* [TASK INSTRUCTIONS] Repeat exactly the opening lines of the records, ending with the line that contains "exists buf', ring_copy_in buf (mask_".

* [Stored items]
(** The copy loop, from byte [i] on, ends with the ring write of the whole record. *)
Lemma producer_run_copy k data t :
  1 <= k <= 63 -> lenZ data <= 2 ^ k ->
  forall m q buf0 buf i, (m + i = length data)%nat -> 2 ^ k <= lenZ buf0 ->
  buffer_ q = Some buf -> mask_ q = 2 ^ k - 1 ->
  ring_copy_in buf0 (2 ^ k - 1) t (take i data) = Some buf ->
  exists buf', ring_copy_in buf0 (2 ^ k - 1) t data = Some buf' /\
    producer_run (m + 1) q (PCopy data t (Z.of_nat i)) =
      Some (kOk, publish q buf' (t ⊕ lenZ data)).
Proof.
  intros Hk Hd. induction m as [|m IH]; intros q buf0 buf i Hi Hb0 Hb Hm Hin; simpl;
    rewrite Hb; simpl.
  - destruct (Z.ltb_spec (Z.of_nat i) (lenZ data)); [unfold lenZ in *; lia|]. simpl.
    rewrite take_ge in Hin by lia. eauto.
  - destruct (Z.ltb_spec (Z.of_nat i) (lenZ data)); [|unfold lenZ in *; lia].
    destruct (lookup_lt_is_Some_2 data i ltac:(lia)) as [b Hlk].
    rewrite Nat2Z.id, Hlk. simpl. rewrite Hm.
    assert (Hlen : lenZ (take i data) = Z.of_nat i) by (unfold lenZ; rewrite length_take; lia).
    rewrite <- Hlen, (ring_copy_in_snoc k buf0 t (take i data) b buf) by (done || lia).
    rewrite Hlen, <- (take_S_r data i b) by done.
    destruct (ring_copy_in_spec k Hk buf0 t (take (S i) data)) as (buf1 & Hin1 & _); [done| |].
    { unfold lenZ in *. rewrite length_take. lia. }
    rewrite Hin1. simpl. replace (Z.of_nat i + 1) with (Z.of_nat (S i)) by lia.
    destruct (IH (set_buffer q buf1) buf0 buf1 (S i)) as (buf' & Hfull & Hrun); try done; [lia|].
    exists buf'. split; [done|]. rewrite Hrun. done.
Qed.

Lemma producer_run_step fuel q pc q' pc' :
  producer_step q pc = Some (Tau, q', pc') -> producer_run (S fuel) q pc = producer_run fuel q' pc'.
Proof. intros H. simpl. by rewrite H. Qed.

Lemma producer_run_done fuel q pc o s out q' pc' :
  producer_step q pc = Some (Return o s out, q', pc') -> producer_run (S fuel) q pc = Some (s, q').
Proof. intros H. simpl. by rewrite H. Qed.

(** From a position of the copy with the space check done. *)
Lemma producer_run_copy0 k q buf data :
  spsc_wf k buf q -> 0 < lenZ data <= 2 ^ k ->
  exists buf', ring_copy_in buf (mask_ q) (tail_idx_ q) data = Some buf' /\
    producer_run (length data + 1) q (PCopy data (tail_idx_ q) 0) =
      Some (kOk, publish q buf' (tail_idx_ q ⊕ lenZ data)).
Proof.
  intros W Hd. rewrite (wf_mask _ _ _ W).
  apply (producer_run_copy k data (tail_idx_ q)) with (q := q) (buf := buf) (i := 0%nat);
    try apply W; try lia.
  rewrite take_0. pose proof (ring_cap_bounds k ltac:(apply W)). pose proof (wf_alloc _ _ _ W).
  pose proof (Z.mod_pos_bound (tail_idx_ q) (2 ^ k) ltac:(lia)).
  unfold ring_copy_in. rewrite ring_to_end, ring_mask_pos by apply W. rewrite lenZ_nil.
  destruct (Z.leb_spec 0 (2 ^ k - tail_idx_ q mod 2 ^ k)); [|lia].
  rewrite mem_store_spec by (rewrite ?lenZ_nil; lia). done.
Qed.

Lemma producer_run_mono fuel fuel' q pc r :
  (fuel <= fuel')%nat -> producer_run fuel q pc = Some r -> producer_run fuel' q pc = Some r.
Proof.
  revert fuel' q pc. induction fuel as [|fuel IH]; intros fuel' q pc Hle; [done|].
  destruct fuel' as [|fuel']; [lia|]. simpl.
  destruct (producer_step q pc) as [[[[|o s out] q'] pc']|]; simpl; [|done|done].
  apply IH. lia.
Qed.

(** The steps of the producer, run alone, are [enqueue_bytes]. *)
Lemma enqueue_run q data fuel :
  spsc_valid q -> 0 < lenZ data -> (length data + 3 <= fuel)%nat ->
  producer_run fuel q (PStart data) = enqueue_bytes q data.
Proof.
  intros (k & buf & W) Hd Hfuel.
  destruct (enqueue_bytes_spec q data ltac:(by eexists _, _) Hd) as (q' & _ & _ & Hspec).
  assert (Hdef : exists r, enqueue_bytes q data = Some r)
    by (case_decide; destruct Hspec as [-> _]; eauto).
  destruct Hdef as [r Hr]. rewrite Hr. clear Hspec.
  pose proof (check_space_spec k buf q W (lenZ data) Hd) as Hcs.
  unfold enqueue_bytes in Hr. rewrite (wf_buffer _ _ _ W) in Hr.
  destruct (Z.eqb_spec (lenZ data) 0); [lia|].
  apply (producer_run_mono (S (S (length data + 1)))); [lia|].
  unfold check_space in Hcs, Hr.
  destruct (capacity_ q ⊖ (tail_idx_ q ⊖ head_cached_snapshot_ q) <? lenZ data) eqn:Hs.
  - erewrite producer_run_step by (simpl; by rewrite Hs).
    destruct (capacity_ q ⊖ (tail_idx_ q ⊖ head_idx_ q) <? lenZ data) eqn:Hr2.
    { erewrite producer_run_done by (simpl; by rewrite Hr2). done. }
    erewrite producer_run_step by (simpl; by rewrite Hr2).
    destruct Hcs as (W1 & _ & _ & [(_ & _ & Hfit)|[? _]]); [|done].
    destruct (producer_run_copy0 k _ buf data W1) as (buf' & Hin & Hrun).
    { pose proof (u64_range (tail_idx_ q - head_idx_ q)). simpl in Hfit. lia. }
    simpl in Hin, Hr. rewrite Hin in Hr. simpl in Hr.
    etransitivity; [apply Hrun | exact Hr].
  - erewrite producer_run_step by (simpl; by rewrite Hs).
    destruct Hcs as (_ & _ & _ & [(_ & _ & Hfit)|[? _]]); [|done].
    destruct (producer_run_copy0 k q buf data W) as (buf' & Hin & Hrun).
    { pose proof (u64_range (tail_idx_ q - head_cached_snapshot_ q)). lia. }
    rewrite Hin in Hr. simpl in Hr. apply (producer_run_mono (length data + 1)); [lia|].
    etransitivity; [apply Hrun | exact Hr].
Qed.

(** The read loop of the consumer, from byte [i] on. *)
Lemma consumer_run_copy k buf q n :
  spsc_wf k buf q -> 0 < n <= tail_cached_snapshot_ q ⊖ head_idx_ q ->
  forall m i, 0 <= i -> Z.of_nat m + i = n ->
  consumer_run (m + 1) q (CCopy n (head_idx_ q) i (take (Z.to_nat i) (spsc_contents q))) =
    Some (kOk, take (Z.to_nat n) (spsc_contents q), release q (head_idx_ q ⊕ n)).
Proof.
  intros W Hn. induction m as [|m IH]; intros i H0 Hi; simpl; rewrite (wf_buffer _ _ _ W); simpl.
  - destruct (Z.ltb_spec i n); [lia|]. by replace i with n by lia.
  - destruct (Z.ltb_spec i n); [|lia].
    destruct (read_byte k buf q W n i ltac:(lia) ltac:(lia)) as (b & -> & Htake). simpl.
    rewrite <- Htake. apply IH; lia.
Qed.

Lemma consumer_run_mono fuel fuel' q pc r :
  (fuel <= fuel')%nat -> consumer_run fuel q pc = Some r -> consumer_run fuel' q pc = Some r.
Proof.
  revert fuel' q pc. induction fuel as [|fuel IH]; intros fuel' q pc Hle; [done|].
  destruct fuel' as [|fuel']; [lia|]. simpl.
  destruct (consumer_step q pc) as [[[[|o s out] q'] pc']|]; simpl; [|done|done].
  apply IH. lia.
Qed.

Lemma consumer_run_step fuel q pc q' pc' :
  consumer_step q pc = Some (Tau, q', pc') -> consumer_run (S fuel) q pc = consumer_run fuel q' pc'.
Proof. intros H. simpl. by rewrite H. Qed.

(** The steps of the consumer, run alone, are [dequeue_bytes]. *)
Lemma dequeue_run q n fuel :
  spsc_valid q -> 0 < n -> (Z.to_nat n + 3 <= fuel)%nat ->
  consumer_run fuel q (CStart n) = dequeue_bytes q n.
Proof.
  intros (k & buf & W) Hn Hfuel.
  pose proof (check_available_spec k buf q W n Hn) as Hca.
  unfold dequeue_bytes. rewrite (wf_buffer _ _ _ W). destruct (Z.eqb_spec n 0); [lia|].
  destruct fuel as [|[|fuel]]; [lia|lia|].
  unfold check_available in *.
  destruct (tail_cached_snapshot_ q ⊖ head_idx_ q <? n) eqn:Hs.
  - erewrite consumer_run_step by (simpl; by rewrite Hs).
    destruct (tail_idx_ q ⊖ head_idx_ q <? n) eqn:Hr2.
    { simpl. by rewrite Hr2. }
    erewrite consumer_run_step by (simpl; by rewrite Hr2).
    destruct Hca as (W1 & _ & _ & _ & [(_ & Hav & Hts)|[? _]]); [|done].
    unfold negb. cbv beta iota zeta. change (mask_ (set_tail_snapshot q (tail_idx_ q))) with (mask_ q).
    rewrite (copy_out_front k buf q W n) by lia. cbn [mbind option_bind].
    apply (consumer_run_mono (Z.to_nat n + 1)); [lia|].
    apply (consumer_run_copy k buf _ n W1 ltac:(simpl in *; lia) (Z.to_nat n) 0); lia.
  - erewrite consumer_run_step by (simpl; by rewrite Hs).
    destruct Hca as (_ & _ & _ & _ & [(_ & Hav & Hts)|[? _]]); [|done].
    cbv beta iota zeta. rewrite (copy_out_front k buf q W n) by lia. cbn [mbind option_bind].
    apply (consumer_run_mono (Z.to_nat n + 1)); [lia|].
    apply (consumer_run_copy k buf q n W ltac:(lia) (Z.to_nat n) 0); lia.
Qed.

* [ANSWER TO THIS PROBLEM]
(** The copy loop, from byte [i] on, ends with the ring write of the whole record. *)
Lemma producer_run_copy k data t :
  1 <= k <= 63 -> lenZ data <= 2 ^ k ->
  forall m q buf0 buf i, (m + i = length data)%nat -> 2 ^ k <= lenZ buf0 ->
  buffer_ q = Some buf -> mask_ q = 2 ^ k - 1 ->
  ring_copy_in buf0 (2 ^ k - 1) t (take i data) = Some buf ->
  exists buf', ring_copy_in buf0 (2 ^ k - 1) t data = Some buf' /\
    producer_run (m + 1) q (PCopy data t (Z.of_nat i)) =
      Some (kOk, publish q buf' (t ⊕ lenZ data)).
Proof.
  intros Hk Hd. induction m as [|m IH]; intros q buf0 buf i Hi Hb0 Hb Hm Hin; simpl;
    rewrite Hb; simpl.
  - destruct (Z.ltb_spec (Z.of_nat i) (lenZ data)); [unfold lenZ in *; lia|]. simpl.
    rewrite take_ge in Hin by lia. eauto.
  - destruct (Z.ltb_spec (Z.of_nat i) (lenZ data)); [|unfold lenZ in *; lia].
    destruct (lookup_lt_is_Some_2 data i ltac:(lia)) as [b Hlk].
    rewrite Nat2Z.id, Hlk. simpl. rewrite Hm.
    assert (Hlen : lenZ (take i data) = Z.of_nat i) by (unfold lenZ; rewrite length_take; lia).
    rewrite <- Hlen, (ring_copy_in_snoc k buf0 t (take i data) b buf) by (done || lia).
    rewrite Hlen, <- (take_S_r data i b) by done.
    destruct (ring_copy_in_spec k Hk buf0 t (take (S i) data)) as (buf1 & Hin1 & _); [done| |].
    { unfold lenZ in *. rewrite length_take. lia. }
    rewrite Hin1. simpl. replace (Z.of_nat i + 1) with (Z.of_nat (S i)) by lia.
    destruct (IH (set_buffer q buf1) buf0 buf1 (S i)) as (buf' & Hfull & Hrun); try done; [lia|].
    exists buf'. split; [done|]. rewrite Hrun. done.
Qed.

Lemma producer_run_step fuel q pc q' pc' :
  producer_step q pc = Some (Tau, q', pc') -> producer_run (S fuel) q pc = producer_run fuel q' pc'.
Proof. intros H. simpl. by rewrite H. Qed.

Lemma producer_run_done fuel q pc o s out q' pc' :
  producer_step q pc = Some (Return o s out, q', pc') -> producer_run (S fuel) q pc = Some (s, q').
Proof. intros H. simpl. by rewrite H. Qed.

(** From a position of the copy with the space check done. *)
Lemma producer_run_copy0 k q buf data :
  spsc_wf k buf q -> 0 < lenZ data <= 2 ^ k ->
  exists buf', ring_copy_in buf (mask_ q) (tail_idx_ q) data = Some buf' /\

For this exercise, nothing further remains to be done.